Would you return the lines between the one holding "let t := turns i in" and the one holding "Some hello =>", inclusive, and only those, exactly as they stand in the listing below?
- Opening Delimiter -
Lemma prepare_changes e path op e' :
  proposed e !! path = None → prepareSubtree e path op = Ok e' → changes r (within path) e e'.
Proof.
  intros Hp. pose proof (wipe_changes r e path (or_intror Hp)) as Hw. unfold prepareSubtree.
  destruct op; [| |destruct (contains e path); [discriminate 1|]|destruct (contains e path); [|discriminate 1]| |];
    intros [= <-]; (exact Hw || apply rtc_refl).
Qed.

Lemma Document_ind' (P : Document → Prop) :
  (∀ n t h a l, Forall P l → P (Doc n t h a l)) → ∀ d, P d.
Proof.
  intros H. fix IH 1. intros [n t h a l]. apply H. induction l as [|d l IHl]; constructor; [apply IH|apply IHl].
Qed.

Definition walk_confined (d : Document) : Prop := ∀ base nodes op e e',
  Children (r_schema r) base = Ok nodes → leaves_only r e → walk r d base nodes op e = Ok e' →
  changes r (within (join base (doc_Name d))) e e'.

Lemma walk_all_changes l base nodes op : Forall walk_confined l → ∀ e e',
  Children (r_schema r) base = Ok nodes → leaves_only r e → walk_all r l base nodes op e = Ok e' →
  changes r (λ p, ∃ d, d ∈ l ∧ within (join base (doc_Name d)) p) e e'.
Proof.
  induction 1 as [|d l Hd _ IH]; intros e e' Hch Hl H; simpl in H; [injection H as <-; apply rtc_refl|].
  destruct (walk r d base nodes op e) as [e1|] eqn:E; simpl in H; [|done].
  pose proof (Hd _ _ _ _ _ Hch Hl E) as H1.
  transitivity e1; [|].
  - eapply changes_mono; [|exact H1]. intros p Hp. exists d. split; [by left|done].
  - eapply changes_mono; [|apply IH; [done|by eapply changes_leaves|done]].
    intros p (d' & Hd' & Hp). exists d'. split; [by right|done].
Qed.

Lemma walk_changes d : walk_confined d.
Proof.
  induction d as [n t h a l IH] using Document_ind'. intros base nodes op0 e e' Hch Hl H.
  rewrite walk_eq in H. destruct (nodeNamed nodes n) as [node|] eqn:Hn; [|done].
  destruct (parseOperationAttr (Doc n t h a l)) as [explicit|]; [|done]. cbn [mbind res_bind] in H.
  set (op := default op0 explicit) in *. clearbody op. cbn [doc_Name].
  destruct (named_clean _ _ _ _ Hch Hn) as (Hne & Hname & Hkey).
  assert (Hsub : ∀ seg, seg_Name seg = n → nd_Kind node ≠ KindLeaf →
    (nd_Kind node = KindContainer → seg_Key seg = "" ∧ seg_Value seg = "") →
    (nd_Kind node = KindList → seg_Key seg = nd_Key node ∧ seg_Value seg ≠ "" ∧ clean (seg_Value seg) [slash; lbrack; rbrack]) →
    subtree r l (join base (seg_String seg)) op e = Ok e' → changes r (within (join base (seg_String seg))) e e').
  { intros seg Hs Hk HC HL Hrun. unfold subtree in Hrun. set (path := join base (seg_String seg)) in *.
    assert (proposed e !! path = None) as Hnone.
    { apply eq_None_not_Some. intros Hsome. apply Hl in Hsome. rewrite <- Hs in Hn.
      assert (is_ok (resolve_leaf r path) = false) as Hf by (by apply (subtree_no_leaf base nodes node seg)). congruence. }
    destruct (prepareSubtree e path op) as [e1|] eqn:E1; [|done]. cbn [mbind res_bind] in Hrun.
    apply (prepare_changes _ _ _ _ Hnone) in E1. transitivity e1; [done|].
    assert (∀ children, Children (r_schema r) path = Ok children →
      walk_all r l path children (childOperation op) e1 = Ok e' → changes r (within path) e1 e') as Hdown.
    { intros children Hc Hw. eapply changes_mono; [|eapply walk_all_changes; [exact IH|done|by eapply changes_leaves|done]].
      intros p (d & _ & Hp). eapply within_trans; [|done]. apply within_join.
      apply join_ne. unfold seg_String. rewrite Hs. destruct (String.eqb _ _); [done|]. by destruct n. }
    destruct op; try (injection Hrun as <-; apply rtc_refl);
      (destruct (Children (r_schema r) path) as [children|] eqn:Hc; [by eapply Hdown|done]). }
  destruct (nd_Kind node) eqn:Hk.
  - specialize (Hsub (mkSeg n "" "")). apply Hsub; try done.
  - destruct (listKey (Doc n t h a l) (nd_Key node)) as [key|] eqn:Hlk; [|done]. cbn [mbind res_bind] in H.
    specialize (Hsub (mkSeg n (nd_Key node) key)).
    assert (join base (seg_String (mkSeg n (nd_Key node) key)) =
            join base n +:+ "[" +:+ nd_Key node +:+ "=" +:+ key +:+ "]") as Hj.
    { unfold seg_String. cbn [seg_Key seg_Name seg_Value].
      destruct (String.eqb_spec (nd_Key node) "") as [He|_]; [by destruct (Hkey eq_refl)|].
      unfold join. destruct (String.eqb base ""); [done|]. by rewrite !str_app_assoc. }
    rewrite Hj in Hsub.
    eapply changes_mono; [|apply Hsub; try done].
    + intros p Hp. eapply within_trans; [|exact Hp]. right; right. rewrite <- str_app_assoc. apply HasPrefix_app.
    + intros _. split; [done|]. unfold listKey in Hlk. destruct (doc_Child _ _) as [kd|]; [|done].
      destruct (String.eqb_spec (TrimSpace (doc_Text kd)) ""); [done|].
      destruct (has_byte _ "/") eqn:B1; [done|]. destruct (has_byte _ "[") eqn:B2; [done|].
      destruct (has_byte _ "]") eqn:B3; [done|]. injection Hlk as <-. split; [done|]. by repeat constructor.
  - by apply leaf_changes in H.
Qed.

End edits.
- Closing Delimiter -
- Opening Delimiter -
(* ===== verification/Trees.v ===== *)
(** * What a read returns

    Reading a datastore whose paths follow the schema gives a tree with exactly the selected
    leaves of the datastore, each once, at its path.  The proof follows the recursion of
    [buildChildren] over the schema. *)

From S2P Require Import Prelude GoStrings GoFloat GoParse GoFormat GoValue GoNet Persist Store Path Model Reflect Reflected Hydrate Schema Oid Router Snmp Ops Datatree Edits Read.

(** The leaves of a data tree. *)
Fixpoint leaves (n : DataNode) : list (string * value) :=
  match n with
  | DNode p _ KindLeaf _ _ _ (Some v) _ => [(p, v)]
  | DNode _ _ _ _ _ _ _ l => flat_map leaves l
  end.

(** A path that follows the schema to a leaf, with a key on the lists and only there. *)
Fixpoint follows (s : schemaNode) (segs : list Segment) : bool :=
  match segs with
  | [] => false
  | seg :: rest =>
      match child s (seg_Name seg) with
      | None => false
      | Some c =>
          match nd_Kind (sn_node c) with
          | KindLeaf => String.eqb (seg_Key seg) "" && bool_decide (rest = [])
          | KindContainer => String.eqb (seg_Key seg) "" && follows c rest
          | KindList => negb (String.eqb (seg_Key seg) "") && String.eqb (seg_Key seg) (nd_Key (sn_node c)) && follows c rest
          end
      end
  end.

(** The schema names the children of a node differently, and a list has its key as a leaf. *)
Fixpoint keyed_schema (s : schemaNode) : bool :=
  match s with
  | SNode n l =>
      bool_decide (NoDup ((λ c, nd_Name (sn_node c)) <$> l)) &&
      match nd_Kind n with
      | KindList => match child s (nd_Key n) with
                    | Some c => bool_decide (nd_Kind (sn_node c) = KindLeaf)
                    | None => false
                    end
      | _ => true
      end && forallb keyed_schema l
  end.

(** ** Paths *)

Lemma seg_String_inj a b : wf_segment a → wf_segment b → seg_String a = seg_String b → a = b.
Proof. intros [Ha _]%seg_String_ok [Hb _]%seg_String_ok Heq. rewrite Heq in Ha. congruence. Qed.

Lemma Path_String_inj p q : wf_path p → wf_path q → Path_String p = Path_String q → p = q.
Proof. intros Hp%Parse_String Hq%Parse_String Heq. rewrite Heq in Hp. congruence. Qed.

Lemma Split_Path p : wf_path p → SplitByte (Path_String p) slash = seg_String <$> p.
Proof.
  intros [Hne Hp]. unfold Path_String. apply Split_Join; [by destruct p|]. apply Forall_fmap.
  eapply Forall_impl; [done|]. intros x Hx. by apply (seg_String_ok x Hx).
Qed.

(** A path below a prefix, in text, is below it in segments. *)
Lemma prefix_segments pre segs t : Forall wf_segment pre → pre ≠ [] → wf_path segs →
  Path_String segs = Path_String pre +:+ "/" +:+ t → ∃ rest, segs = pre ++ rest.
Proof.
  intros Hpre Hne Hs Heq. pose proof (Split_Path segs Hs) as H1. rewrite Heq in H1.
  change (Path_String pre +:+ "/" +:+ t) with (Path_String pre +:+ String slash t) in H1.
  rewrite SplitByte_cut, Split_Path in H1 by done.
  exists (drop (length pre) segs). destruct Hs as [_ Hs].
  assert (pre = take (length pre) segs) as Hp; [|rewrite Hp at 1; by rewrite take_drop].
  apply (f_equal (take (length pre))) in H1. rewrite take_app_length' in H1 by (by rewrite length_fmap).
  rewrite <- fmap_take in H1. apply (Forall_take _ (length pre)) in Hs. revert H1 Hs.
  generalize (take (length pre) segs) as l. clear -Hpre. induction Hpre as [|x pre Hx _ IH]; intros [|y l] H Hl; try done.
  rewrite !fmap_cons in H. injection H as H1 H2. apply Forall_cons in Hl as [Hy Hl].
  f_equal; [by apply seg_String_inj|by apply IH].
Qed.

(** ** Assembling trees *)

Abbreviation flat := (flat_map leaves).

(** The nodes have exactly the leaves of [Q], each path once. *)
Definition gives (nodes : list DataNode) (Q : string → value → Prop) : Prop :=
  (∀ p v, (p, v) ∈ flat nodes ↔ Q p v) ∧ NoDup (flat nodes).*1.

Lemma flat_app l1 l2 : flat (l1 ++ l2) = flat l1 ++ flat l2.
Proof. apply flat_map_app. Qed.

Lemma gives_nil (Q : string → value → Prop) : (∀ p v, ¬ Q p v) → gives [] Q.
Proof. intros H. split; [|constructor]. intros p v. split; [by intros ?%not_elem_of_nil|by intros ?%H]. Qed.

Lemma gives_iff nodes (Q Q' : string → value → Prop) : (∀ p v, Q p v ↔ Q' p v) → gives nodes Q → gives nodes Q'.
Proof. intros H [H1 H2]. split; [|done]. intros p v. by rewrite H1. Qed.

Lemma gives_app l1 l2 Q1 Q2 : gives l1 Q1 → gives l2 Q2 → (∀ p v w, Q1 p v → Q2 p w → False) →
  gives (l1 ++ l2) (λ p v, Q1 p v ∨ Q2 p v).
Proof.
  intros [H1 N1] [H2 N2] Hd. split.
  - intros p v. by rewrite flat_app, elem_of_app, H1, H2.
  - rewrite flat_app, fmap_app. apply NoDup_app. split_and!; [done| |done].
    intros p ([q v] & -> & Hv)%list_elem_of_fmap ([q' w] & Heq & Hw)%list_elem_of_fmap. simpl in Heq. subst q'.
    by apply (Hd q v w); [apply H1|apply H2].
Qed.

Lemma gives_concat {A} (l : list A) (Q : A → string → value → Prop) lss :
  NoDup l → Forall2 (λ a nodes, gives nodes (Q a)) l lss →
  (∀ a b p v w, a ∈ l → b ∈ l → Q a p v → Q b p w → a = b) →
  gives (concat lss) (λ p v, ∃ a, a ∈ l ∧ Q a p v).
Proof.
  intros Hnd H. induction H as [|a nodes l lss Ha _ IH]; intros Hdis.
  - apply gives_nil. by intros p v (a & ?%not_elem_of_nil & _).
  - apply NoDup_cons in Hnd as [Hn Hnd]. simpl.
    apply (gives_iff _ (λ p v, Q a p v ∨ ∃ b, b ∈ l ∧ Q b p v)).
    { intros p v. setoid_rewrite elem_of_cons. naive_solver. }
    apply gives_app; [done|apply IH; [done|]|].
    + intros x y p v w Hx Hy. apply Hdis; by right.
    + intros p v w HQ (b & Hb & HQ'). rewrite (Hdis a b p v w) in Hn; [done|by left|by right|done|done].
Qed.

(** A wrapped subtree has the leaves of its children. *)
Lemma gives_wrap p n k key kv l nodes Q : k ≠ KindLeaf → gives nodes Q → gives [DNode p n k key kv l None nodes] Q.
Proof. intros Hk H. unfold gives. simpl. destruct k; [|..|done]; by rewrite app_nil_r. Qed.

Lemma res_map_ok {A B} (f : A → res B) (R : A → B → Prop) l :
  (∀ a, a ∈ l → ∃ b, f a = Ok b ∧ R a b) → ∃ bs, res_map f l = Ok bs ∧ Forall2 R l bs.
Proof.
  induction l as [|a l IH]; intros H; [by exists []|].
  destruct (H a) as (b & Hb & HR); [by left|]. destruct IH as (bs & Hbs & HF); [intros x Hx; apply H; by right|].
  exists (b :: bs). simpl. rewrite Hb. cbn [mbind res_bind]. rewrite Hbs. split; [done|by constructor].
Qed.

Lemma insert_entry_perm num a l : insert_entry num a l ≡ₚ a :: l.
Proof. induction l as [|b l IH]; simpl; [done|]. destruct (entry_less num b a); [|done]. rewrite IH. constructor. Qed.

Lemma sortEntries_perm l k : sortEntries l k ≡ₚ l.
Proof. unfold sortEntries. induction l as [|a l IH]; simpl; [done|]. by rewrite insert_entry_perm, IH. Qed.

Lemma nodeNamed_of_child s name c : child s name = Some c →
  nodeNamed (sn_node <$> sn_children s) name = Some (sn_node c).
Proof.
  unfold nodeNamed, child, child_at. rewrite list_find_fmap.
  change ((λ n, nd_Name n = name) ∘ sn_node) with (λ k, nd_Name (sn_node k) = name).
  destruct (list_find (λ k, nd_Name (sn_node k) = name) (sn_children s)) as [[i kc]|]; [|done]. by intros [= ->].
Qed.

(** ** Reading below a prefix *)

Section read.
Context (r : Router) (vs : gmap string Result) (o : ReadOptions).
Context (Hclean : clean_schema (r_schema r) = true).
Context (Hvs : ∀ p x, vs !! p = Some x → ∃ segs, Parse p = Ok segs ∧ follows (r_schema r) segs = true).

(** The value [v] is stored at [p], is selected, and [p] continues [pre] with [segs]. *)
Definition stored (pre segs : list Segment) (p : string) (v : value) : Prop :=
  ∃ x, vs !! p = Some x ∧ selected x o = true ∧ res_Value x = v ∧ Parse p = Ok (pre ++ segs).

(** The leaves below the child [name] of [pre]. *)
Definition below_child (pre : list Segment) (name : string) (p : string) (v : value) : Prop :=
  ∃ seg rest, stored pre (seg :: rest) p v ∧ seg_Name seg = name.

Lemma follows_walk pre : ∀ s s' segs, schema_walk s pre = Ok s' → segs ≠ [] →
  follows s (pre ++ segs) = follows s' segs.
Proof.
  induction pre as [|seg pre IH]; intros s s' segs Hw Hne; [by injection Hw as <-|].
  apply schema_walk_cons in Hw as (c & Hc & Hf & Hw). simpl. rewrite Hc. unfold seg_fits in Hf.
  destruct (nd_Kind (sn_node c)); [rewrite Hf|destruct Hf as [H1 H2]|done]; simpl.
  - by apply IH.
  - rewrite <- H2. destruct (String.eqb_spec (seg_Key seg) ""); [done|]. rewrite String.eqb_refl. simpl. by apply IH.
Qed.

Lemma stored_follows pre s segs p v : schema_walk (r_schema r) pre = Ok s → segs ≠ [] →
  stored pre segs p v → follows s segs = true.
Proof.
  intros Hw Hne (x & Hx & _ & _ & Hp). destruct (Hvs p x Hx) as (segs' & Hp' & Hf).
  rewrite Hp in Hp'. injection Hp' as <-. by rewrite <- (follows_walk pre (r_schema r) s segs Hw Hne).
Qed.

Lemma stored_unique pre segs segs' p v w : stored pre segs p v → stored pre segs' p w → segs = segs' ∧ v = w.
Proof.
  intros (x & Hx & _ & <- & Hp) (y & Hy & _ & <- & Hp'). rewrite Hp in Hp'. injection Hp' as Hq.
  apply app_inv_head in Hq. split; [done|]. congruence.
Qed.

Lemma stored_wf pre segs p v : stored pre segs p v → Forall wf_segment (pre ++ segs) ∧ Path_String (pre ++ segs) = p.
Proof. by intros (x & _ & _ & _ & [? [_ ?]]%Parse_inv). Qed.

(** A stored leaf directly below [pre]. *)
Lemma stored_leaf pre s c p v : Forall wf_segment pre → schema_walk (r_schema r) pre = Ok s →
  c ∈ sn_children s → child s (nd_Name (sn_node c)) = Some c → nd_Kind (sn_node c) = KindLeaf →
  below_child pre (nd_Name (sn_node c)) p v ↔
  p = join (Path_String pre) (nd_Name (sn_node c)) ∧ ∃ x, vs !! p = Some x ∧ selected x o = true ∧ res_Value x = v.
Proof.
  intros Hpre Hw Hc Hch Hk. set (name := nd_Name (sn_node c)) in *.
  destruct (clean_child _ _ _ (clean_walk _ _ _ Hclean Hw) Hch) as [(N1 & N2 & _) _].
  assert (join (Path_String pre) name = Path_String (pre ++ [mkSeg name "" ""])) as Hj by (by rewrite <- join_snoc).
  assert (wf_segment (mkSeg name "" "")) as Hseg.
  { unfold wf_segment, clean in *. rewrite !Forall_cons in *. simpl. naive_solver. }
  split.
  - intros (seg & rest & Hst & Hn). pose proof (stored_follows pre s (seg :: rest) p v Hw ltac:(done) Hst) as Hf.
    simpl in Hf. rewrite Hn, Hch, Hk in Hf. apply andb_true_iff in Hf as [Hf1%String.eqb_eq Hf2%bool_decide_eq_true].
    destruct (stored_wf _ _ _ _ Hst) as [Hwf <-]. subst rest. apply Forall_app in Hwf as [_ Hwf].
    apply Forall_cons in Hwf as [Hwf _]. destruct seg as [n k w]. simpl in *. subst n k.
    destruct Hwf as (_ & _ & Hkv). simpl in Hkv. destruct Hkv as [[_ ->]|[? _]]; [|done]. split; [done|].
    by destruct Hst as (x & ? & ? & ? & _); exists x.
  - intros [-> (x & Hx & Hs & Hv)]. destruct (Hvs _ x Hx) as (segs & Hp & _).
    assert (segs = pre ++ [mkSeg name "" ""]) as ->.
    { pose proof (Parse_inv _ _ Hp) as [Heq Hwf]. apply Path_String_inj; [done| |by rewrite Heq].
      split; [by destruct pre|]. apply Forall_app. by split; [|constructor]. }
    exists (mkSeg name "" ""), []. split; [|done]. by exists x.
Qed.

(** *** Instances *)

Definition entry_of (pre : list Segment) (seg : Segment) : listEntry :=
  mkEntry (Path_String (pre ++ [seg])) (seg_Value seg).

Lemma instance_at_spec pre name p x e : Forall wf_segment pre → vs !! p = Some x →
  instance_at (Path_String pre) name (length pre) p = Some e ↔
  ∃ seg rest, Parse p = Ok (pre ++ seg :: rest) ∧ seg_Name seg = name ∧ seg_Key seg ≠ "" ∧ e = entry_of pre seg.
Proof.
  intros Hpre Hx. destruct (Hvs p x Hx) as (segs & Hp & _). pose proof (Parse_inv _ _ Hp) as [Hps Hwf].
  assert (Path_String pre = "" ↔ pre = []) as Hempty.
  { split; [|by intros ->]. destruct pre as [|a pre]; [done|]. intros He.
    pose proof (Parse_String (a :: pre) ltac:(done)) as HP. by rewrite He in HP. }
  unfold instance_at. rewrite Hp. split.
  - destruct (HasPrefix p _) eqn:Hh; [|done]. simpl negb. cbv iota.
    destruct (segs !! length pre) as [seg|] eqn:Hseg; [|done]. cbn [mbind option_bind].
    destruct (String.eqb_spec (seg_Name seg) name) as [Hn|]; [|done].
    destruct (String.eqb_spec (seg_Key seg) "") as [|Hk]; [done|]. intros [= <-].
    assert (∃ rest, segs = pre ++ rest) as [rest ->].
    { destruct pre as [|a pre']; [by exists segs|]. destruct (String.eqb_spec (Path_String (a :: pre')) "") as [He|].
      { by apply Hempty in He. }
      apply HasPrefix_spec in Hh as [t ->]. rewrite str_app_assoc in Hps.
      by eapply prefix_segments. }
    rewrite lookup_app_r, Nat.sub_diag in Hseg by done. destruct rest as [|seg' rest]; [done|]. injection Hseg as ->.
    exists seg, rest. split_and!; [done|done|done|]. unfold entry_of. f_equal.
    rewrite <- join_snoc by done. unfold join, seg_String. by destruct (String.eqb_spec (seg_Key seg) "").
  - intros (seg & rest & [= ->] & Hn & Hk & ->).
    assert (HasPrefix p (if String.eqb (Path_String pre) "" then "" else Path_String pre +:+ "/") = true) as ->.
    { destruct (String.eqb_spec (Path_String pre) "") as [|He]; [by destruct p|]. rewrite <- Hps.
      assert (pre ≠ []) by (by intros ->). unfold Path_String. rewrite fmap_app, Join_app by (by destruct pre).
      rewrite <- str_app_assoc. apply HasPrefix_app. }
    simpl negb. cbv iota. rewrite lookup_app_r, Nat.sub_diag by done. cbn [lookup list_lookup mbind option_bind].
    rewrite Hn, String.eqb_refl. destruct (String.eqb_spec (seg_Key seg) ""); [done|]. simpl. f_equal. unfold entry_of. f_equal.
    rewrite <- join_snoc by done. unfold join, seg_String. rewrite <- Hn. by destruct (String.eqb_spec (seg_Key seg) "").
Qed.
- Closing Delimiter -
- Opening Delimiter -
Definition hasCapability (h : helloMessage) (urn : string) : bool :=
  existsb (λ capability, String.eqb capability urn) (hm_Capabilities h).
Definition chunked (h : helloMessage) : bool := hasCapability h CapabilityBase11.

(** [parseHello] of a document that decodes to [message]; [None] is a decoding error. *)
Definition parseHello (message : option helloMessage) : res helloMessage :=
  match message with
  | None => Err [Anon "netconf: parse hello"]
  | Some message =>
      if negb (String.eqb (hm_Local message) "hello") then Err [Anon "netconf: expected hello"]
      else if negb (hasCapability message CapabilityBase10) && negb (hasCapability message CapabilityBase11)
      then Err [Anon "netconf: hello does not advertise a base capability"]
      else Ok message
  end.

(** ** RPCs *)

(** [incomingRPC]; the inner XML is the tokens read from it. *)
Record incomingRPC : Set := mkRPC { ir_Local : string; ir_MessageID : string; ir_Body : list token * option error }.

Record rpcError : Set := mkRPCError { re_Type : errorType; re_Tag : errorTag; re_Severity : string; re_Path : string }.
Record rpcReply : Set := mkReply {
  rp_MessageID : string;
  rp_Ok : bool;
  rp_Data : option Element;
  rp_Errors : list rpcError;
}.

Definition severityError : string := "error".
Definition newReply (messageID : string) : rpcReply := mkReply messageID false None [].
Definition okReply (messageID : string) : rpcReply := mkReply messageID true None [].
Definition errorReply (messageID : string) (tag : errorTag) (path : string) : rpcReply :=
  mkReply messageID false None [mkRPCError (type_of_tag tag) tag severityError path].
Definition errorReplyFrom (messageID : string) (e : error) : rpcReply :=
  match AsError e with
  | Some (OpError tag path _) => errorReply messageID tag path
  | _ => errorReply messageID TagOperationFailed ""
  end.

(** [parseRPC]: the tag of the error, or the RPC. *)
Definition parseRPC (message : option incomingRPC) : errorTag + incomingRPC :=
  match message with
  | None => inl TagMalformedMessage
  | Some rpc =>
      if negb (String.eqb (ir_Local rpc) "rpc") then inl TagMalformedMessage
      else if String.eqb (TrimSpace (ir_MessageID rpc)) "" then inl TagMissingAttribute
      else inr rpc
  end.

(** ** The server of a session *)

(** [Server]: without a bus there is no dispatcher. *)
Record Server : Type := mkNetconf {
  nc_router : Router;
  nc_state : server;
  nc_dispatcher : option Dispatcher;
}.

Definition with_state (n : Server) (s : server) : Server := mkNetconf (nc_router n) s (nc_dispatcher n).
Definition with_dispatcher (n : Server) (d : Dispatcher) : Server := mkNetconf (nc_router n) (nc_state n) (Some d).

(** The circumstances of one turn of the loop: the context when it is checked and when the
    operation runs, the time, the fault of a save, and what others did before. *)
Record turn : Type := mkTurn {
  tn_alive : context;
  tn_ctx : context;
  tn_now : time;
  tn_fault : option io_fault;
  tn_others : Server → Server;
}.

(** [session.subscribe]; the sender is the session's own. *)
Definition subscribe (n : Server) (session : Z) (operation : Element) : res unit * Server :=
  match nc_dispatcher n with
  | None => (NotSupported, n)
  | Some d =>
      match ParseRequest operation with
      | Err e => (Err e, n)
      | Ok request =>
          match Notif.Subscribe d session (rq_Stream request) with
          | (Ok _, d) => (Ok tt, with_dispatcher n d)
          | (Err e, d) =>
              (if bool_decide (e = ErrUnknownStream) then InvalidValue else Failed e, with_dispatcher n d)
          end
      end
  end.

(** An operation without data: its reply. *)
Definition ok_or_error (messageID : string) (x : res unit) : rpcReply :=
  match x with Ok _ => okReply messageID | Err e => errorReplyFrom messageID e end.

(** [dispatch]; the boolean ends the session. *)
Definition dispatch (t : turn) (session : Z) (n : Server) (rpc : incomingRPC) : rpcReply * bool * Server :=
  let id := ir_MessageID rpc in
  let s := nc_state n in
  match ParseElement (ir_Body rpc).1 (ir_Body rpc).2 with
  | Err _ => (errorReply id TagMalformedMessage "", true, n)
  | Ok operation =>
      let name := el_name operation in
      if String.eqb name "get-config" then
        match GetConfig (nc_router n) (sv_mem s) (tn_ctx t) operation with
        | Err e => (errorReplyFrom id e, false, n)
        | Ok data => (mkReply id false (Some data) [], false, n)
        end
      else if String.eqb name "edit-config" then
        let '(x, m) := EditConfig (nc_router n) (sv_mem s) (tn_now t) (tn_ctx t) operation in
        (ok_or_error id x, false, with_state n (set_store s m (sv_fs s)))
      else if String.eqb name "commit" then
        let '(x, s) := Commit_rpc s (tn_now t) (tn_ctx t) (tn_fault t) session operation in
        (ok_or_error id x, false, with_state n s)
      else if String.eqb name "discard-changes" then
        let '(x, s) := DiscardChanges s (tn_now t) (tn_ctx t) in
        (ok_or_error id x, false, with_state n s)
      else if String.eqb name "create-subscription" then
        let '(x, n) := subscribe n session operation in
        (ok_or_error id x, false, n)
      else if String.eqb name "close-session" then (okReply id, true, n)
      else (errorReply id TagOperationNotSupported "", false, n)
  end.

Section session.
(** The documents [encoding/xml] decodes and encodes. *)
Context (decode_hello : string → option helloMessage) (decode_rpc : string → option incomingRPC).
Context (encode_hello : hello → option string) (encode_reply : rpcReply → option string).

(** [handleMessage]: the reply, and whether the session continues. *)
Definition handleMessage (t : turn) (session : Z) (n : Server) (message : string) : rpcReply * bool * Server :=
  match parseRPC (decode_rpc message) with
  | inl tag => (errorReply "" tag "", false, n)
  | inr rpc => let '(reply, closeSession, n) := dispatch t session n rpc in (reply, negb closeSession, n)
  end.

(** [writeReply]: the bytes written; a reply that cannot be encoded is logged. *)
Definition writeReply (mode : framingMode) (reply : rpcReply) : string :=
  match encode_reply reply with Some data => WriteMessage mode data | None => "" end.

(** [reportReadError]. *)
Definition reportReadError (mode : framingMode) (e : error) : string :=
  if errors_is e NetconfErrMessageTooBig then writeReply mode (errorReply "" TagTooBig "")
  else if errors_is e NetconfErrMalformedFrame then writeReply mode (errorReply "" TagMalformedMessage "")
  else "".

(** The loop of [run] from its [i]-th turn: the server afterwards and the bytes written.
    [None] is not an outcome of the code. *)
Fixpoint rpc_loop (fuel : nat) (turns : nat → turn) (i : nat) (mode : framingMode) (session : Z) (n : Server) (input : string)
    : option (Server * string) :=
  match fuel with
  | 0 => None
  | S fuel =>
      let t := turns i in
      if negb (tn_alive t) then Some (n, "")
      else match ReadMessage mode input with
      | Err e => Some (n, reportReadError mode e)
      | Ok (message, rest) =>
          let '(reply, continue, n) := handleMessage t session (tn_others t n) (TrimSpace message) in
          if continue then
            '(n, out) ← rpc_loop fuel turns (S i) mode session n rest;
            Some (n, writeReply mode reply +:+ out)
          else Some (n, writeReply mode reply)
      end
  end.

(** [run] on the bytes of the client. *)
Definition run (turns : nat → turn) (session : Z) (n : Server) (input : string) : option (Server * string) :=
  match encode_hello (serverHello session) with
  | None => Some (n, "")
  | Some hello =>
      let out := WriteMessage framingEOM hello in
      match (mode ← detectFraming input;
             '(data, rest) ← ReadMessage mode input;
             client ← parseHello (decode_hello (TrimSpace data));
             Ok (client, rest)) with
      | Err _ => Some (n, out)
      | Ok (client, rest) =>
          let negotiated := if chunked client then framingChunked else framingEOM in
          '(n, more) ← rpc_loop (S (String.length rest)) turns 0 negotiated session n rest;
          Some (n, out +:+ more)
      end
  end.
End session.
- Closing Delimiter -
Output of the task -
      let t := turns i in
      if negb (tn_alive t) then Some (n, "")
      else match ReadMessage mode input with
      | Err e => Some (n, reportReadError mode e)
      | Ok (message, rest) =>
          let '(reply, continue, n) := handleMessage t session (tn_others t n) (TrimSpace message) in
          if continue then
            '(n, out) ← rpc_loop fuel turns (S i) mode session n rest;
            Some (n, writeReply mode reply +:+ out)
          else Some (n, writeReply mode reply)
      end
  end.

(** [run] on the bytes of the client. *)
Definition run (turns : nat → turn) (session : Z) (n : Server) (input : string) : option (Server * string) :=
  match encode_hello (serverHello session) with
  | None => Some (n, "")
  | Some hello =>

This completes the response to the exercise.